__Instructions for the task__
Repeat exactly, and only, the lines below starting at the line that contains "Kind : string;" and ending at the line that contains "hasOnProcess : bool;", inclusive of both.

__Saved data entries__
^^^^^^^^

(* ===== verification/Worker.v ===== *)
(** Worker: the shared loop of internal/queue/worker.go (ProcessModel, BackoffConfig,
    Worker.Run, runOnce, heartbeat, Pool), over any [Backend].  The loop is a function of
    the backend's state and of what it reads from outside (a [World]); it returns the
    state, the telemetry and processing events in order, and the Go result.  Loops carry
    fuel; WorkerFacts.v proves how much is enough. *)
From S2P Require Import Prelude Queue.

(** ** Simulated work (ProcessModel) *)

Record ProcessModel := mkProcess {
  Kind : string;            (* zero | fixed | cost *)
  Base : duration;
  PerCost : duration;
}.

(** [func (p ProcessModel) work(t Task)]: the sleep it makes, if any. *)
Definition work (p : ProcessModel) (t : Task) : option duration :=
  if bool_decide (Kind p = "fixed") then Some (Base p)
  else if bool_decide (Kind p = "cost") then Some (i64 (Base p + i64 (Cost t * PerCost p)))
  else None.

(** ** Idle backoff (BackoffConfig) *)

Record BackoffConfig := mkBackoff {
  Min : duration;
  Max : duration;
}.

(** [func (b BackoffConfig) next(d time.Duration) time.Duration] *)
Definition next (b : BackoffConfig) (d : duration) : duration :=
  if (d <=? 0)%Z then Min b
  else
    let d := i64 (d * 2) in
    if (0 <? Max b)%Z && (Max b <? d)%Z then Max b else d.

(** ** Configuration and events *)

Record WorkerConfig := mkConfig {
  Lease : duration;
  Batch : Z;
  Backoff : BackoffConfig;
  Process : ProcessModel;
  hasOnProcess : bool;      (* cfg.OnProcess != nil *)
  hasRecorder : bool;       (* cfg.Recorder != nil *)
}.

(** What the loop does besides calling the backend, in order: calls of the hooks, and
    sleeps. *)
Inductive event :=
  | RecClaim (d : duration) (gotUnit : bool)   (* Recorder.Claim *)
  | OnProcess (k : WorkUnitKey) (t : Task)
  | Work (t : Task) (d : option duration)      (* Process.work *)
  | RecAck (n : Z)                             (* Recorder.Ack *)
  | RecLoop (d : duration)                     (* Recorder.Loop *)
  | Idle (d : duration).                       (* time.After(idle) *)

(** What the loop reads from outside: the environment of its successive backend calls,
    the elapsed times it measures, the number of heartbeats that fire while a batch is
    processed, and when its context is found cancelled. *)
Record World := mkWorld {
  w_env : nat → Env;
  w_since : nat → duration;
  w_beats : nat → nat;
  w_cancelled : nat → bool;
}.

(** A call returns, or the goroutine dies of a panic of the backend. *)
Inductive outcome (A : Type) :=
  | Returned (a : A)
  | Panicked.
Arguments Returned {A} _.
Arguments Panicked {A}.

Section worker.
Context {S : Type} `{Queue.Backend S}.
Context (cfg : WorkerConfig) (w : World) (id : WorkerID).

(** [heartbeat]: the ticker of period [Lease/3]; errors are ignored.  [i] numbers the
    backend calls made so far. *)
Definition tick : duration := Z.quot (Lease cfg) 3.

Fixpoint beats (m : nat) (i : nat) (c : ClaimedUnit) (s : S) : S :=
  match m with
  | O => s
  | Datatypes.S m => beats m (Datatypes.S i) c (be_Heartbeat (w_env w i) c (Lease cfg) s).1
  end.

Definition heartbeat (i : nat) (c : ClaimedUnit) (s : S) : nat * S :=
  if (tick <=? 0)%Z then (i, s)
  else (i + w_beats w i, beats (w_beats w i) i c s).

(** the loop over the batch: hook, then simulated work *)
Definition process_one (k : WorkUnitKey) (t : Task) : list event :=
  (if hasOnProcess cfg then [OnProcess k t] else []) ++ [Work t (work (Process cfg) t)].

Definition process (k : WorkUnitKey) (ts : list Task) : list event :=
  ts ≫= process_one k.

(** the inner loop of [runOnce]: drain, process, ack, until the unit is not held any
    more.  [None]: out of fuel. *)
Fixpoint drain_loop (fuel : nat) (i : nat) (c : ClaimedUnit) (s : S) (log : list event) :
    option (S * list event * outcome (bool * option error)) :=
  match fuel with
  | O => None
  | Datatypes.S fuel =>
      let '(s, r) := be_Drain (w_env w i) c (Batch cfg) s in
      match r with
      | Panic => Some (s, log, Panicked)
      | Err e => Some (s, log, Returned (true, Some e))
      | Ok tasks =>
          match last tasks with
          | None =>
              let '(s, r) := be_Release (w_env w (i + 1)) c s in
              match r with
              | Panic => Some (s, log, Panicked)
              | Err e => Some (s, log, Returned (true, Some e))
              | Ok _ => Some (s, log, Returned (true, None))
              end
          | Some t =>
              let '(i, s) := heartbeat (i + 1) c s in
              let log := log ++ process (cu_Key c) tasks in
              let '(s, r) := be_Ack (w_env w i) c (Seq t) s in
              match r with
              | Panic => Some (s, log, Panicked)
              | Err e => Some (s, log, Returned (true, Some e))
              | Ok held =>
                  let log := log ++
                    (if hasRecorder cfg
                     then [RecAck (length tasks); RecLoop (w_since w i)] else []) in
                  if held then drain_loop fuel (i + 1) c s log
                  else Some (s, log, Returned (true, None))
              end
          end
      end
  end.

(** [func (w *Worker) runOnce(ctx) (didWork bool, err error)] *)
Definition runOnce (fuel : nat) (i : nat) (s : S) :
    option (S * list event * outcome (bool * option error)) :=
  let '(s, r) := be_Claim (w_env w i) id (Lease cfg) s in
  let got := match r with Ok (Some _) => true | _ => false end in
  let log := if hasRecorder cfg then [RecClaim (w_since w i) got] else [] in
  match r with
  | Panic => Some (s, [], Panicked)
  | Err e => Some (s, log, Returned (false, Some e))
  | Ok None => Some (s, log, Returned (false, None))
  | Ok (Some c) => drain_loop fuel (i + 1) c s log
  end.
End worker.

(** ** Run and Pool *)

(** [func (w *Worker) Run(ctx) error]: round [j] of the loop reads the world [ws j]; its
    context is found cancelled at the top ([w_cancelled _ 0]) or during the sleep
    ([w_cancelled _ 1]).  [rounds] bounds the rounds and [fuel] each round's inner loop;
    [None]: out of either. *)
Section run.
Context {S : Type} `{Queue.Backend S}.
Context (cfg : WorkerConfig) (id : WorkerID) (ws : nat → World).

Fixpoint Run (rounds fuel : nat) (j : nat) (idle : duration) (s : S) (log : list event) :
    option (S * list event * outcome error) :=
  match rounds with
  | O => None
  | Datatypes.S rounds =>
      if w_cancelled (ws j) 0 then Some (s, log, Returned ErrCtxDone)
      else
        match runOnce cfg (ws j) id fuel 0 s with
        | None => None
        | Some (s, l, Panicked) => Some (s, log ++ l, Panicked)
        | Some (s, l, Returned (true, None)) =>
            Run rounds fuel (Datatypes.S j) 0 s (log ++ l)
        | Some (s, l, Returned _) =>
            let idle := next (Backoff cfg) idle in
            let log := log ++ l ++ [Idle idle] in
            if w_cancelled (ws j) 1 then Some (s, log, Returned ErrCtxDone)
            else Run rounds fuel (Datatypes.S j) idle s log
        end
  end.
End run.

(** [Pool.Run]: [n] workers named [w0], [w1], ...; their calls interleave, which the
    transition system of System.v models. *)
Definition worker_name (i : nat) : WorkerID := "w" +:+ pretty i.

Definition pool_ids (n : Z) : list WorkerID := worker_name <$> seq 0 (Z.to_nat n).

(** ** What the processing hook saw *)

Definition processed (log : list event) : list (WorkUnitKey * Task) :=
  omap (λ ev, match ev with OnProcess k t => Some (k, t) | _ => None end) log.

^^^^^^^^

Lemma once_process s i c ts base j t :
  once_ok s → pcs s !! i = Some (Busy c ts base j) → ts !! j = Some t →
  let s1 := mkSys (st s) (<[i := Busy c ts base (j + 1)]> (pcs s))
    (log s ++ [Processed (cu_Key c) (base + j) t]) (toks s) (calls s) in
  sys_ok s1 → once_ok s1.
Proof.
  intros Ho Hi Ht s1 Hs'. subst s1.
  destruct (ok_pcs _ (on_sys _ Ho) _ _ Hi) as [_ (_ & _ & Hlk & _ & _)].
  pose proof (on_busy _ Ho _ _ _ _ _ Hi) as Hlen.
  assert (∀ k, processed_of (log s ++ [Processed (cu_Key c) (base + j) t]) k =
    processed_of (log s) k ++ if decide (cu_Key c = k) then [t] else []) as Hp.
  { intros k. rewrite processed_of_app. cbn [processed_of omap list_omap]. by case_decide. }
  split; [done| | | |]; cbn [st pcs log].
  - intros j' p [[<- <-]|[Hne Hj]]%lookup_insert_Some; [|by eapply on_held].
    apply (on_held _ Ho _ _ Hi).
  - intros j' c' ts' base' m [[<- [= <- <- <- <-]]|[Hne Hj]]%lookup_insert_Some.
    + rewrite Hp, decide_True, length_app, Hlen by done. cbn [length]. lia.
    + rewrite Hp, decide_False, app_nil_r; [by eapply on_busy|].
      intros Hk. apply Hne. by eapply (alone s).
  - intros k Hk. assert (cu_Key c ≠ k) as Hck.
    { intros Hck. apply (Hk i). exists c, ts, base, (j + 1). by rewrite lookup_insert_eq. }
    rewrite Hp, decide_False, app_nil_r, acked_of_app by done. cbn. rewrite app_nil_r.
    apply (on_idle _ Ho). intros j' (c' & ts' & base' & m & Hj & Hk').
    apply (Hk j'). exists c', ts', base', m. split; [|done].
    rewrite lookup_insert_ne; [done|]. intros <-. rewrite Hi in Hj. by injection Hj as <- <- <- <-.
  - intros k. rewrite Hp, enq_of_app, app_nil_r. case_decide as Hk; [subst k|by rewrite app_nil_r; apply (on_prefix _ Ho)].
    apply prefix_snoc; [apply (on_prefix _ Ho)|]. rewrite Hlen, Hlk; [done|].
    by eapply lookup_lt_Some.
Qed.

^^^^^^^^

__Result of this exercise__
  Kind : string;            (* zero | fixed | cost *)
  Base : duration;
  PerCost : duration;
}.

(** [func (p ProcessModel) work(t Task)]: the sleep it makes, if any. *)
Definition work (p : ProcessModel) (t : Task) : option duration :=
  if bool_decide (Kind p = "fixed") then Some (Base p)
  else if bool_decide (Kind p = "cost") then Some (i64 (Base p + i64 (Cost t * PerCost p)))
  else None.

(** ** Idle backoff (BackoffConfig) *)

Record BackoffConfig := mkBackoff {
  Min : duration;
  Max : duration;
}.

(** [func (b BackoffConfig) next(d time.Duration) time.Duration] *)
Definition next (b : BackoffConfig) (d : duration) : duration :=
  if (d <=? 0)%Z then Min b
  else
    let d := i64 (d * 2) in
    if (0 <? Max b)%Z && (Max b <? d)%Z then Max b else d.

(** ** Configuration and events *)

Record WorkerConfig := mkConfig {
  Lease : duration;
  Batch : Z;
  Backoff : BackoffConfig;
  Process : ProcessModel;
  hasOnProcess : bool;      (* cfg.OnProcess != nil *)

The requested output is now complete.